→ About this task:
Once you find the line containing "(* ===== verification/XdpDispatch.v ===== *)" in the data below, copy it and each following line exactly, up to and including the line containing "[None] is undefined", and nothing else.

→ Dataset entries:
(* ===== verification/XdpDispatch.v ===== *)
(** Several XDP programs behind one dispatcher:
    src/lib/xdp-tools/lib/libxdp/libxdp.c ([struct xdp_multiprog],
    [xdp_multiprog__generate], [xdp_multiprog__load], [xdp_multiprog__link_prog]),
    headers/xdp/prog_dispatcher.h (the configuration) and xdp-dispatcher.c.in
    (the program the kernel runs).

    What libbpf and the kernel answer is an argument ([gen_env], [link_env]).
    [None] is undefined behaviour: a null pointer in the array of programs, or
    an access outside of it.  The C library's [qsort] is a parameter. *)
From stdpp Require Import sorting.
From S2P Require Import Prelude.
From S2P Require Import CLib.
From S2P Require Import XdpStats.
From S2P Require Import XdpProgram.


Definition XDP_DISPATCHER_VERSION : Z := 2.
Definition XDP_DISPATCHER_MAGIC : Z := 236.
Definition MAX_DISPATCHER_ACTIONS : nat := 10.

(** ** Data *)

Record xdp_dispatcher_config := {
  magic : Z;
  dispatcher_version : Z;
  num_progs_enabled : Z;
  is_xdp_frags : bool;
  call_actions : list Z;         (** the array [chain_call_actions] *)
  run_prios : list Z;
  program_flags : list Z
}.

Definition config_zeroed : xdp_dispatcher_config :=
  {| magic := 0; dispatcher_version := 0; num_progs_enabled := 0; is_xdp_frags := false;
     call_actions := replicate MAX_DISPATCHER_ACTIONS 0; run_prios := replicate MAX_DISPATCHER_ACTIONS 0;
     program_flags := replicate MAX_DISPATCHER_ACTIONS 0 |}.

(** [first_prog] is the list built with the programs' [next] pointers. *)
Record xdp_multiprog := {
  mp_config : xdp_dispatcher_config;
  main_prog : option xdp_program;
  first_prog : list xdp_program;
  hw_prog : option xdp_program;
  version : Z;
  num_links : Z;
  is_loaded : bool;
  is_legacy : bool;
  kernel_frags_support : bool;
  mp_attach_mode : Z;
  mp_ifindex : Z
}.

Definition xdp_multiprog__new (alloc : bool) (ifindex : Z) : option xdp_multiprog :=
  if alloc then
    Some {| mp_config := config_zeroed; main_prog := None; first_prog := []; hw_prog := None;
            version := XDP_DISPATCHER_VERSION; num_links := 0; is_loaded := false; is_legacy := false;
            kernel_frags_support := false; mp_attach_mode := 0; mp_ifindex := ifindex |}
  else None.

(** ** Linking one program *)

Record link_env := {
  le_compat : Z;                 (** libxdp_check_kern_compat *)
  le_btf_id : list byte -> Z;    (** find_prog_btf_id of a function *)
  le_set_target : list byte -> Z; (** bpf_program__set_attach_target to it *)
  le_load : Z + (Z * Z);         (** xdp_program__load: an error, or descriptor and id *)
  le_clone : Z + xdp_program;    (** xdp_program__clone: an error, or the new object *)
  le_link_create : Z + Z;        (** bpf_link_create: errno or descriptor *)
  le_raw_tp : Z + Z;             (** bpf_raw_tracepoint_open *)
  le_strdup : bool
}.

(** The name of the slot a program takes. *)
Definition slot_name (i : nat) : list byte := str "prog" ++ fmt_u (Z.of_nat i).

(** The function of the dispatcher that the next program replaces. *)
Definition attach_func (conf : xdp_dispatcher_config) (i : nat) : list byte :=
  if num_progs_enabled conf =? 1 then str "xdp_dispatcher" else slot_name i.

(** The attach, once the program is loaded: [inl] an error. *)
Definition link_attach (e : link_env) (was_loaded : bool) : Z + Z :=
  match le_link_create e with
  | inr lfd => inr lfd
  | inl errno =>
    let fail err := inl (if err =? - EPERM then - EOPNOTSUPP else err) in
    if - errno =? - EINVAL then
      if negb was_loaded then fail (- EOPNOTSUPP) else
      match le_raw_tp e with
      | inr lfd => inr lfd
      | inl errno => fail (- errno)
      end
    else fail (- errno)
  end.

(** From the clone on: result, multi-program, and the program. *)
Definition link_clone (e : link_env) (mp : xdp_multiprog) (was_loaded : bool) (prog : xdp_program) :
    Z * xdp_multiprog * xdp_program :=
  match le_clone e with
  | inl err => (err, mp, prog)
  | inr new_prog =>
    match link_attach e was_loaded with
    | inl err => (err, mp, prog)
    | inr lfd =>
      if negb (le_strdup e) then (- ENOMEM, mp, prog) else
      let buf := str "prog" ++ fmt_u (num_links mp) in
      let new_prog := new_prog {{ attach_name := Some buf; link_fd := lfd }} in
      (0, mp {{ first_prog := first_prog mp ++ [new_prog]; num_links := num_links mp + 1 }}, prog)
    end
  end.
==
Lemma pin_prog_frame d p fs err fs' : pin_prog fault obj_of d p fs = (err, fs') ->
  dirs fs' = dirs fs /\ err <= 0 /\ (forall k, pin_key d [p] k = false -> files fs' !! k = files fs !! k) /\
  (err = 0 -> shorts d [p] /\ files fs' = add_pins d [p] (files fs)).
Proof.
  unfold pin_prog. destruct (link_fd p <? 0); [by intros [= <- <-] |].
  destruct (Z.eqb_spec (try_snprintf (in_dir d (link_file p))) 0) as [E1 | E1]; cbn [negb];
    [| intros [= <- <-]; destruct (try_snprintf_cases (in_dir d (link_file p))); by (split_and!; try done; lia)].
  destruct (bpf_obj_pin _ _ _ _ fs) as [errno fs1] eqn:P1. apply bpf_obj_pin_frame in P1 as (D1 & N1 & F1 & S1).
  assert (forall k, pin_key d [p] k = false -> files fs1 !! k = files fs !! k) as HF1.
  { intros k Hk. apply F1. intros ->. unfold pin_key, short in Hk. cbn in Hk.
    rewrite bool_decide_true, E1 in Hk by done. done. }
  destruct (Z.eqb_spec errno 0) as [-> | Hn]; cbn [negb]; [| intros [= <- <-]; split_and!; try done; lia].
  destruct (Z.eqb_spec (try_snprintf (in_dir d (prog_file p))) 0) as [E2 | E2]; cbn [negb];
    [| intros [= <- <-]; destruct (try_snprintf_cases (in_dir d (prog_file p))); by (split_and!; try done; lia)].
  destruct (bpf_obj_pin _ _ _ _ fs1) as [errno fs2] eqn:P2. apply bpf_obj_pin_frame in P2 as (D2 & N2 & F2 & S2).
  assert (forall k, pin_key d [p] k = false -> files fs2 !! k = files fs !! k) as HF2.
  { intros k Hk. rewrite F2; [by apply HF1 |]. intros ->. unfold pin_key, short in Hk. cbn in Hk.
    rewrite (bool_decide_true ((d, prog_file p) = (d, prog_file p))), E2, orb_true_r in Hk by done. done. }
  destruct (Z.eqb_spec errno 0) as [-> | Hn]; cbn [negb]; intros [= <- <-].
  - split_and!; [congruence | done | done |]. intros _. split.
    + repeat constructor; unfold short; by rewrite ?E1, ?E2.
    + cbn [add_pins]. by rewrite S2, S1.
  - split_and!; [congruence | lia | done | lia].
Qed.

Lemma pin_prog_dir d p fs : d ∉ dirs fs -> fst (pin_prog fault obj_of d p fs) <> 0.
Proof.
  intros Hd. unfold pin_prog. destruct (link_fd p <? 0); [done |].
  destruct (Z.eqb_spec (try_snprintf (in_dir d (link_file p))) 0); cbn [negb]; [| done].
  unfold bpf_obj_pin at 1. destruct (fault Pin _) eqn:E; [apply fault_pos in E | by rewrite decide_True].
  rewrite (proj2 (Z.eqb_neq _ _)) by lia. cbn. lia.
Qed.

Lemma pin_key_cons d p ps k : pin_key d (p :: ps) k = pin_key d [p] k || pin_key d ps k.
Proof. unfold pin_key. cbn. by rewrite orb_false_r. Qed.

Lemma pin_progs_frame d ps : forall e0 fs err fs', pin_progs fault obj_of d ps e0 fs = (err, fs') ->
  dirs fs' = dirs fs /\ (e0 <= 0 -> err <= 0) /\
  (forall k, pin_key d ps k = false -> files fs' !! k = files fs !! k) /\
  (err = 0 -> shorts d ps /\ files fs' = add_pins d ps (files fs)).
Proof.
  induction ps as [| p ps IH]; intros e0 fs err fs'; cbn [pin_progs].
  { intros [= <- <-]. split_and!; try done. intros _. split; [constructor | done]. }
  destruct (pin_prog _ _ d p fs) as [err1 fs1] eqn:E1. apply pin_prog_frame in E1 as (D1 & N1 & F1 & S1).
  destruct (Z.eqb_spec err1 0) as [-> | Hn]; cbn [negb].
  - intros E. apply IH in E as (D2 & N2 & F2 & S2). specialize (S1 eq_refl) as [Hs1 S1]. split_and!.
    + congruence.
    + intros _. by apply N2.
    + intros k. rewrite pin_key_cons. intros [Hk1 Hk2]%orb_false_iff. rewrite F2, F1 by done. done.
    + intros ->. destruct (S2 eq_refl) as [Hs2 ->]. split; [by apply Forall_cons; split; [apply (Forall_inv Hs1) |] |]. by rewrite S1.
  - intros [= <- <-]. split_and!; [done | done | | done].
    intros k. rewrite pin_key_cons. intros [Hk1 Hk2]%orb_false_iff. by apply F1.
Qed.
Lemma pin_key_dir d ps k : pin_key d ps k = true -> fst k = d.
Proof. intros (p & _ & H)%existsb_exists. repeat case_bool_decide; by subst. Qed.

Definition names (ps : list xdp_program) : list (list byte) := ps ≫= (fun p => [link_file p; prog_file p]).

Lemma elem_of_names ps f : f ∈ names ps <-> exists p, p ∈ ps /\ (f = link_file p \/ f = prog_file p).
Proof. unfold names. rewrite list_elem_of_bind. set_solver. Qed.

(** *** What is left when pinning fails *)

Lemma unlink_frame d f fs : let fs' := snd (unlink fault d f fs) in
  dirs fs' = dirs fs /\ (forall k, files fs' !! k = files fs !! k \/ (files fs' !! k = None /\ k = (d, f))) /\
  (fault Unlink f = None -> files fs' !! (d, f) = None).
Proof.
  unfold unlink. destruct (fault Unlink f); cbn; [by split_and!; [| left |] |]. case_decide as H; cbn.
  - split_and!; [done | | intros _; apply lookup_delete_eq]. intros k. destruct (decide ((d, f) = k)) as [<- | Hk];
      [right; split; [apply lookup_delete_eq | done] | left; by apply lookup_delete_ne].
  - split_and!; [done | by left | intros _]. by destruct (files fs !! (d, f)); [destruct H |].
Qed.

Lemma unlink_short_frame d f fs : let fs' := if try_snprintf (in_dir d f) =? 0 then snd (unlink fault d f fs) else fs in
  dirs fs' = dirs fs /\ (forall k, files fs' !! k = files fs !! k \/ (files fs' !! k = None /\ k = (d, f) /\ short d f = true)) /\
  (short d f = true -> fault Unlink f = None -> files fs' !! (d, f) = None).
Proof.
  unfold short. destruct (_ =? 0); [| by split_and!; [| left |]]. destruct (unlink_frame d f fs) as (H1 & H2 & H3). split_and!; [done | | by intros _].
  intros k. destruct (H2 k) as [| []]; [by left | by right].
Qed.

→ Output for this exercise:
(* ===== verification/XdpDispatch.v ===== *)
(** Several XDP programs behind one dispatcher:
    src/lib/xdp-tools/lib/libxdp/libxdp.c ([struct xdp_multiprog],
    [xdp_multiprog__generate], [xdp_multiprog__load], [xdp_multiprog__link_prog]),
    headers/xdp/prog_dispatcher.h (the configuration) and xdp-dispatcher.c.in
    (the program the kernel runs).

    What libbpf and the kernel answer is an argument ([gen_env], [link_env]).
    [None] is undefined behaviour: a null pointer in the array of programs, or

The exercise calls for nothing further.